Task prompt - Return only the lines of the listing below that run from the line with "new_height) / 2" through the line with "intros Hw Hh.", both ends included, exactly as written.

Exercise input -
————————

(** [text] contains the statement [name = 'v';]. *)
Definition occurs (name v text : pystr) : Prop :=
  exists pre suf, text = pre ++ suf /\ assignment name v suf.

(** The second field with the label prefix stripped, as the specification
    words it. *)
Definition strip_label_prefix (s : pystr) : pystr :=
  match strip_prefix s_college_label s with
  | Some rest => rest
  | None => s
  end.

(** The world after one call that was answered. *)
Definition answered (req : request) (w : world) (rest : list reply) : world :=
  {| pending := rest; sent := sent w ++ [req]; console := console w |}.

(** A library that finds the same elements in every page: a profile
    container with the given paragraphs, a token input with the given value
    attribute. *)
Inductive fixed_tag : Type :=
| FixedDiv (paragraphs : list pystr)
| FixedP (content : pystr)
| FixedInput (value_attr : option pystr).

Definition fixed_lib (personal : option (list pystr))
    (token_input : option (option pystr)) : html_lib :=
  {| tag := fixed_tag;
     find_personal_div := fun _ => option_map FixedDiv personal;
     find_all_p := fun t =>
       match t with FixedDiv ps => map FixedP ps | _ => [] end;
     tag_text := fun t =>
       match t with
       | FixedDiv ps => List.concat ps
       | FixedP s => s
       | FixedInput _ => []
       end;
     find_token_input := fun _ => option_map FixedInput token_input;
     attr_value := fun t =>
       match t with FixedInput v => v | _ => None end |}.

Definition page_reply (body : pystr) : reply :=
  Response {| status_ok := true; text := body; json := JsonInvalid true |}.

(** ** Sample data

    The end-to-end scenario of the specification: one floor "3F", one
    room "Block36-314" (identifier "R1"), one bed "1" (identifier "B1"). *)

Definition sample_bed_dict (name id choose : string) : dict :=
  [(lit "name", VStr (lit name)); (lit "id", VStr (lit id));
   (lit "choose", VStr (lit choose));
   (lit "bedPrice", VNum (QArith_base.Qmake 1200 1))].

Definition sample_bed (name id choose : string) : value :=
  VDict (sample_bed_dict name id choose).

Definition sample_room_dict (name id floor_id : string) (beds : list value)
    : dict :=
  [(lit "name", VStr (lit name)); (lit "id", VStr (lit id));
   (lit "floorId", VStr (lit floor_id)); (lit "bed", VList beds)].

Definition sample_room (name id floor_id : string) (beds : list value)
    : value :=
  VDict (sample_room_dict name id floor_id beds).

————————

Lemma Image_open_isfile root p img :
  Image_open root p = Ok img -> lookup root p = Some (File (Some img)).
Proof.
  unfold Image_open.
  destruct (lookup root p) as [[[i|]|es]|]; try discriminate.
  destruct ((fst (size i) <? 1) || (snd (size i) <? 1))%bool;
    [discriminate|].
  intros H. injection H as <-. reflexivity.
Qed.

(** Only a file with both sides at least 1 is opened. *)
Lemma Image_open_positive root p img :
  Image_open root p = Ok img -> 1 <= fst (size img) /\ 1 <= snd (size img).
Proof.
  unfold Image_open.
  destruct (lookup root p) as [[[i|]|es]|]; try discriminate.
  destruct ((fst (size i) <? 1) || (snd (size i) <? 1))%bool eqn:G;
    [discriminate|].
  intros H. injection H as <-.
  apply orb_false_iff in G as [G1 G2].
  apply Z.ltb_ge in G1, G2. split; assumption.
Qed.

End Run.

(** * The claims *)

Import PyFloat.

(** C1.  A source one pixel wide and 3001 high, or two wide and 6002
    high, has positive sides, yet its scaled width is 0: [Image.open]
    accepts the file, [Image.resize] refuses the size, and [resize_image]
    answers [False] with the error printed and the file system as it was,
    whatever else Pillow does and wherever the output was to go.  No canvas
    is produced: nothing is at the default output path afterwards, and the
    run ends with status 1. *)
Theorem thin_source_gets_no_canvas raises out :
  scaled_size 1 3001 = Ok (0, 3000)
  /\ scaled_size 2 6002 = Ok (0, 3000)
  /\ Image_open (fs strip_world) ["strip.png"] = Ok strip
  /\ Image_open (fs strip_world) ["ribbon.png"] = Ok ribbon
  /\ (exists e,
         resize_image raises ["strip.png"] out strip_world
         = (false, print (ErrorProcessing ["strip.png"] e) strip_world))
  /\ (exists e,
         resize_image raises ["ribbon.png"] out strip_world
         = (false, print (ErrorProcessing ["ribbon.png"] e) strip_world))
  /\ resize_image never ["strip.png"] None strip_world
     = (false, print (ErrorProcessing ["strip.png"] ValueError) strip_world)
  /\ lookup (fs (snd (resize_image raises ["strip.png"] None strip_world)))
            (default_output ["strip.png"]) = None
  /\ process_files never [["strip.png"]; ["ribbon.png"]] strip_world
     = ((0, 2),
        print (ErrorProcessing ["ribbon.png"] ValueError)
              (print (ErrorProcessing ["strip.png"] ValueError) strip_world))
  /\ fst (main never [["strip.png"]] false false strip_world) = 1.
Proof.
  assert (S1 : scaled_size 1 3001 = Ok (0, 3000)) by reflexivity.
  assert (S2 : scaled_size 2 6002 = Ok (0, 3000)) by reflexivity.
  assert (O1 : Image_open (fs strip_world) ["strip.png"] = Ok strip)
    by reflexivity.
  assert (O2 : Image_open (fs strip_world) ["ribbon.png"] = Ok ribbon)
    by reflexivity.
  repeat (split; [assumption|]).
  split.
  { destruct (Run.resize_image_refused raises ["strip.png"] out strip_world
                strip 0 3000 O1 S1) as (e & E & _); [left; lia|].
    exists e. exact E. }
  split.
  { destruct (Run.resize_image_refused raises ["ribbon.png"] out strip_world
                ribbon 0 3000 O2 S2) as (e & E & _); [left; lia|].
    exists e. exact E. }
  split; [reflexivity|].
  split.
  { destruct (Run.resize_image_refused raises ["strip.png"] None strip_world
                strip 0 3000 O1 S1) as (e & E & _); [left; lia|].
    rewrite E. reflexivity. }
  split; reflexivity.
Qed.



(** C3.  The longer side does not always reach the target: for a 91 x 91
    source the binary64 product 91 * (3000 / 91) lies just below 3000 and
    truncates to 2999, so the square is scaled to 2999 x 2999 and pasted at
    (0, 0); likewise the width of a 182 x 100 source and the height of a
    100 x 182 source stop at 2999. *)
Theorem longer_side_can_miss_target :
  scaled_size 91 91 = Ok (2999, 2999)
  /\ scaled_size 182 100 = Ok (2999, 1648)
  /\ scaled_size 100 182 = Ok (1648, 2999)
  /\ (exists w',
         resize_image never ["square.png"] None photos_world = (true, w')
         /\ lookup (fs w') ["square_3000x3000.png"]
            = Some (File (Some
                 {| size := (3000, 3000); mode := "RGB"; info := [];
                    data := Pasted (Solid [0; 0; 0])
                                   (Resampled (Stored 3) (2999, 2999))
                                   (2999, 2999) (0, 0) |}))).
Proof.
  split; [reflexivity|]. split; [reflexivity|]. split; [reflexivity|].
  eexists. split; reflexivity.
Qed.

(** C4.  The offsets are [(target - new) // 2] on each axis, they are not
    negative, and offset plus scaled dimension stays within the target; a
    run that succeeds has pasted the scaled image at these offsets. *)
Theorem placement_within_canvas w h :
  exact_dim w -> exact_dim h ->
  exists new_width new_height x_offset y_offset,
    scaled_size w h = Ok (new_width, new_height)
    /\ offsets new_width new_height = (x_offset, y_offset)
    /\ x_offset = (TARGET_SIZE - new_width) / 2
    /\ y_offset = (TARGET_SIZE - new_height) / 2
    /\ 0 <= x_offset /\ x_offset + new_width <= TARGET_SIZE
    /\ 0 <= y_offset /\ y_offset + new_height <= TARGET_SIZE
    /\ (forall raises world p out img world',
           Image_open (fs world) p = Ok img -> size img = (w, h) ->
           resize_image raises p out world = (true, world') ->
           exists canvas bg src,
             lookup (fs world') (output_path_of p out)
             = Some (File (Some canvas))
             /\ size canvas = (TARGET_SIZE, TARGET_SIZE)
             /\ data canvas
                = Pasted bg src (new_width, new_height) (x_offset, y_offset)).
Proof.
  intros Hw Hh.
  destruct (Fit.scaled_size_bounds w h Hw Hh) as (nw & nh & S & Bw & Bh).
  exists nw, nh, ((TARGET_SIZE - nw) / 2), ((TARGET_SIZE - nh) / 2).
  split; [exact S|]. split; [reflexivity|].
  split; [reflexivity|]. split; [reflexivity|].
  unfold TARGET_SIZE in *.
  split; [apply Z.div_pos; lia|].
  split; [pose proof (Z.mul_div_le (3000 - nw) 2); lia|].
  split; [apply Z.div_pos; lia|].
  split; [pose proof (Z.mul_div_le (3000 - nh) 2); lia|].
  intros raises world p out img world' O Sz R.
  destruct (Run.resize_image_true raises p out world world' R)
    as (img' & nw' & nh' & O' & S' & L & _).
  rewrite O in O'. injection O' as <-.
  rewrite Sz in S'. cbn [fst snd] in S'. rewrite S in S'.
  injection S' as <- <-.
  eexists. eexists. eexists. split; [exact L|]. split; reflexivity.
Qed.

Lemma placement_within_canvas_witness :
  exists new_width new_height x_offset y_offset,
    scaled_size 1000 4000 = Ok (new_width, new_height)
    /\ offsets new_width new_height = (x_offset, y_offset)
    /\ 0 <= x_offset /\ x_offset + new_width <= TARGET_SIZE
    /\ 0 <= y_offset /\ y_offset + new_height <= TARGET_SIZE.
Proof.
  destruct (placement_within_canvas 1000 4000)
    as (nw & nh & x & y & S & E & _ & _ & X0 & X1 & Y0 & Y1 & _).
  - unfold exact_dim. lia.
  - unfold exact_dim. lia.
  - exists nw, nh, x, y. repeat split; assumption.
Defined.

————————

Output of the task -
    /\ y_offset = (TARGET_SIZE - new_height) / 2
    /\ 0 <= x_offset /\ x_offset + new_width <= TARGET_SIZE
    /\ 0 <= y_offset /\ y_offset + new_height <= TARGET_SIZE
    /\ (forall raises world p out img world',
           Image_open (fs world) p = Ok img -> size img = (w, h) ->
           resize_image raises p out world = (true, world') ->
           exists canvas bg src,
             lookup (fs world') (output_path_of p out)
             = Some (File (Some canvas))
             /\ size canvas = (TARGET_SIZE, TARGET_SIZE)
             /\ data canvas
                = Pasted bg src (new_width, new_height) (x_offset, y_offset)).
Proof.
  intros Hw Hh.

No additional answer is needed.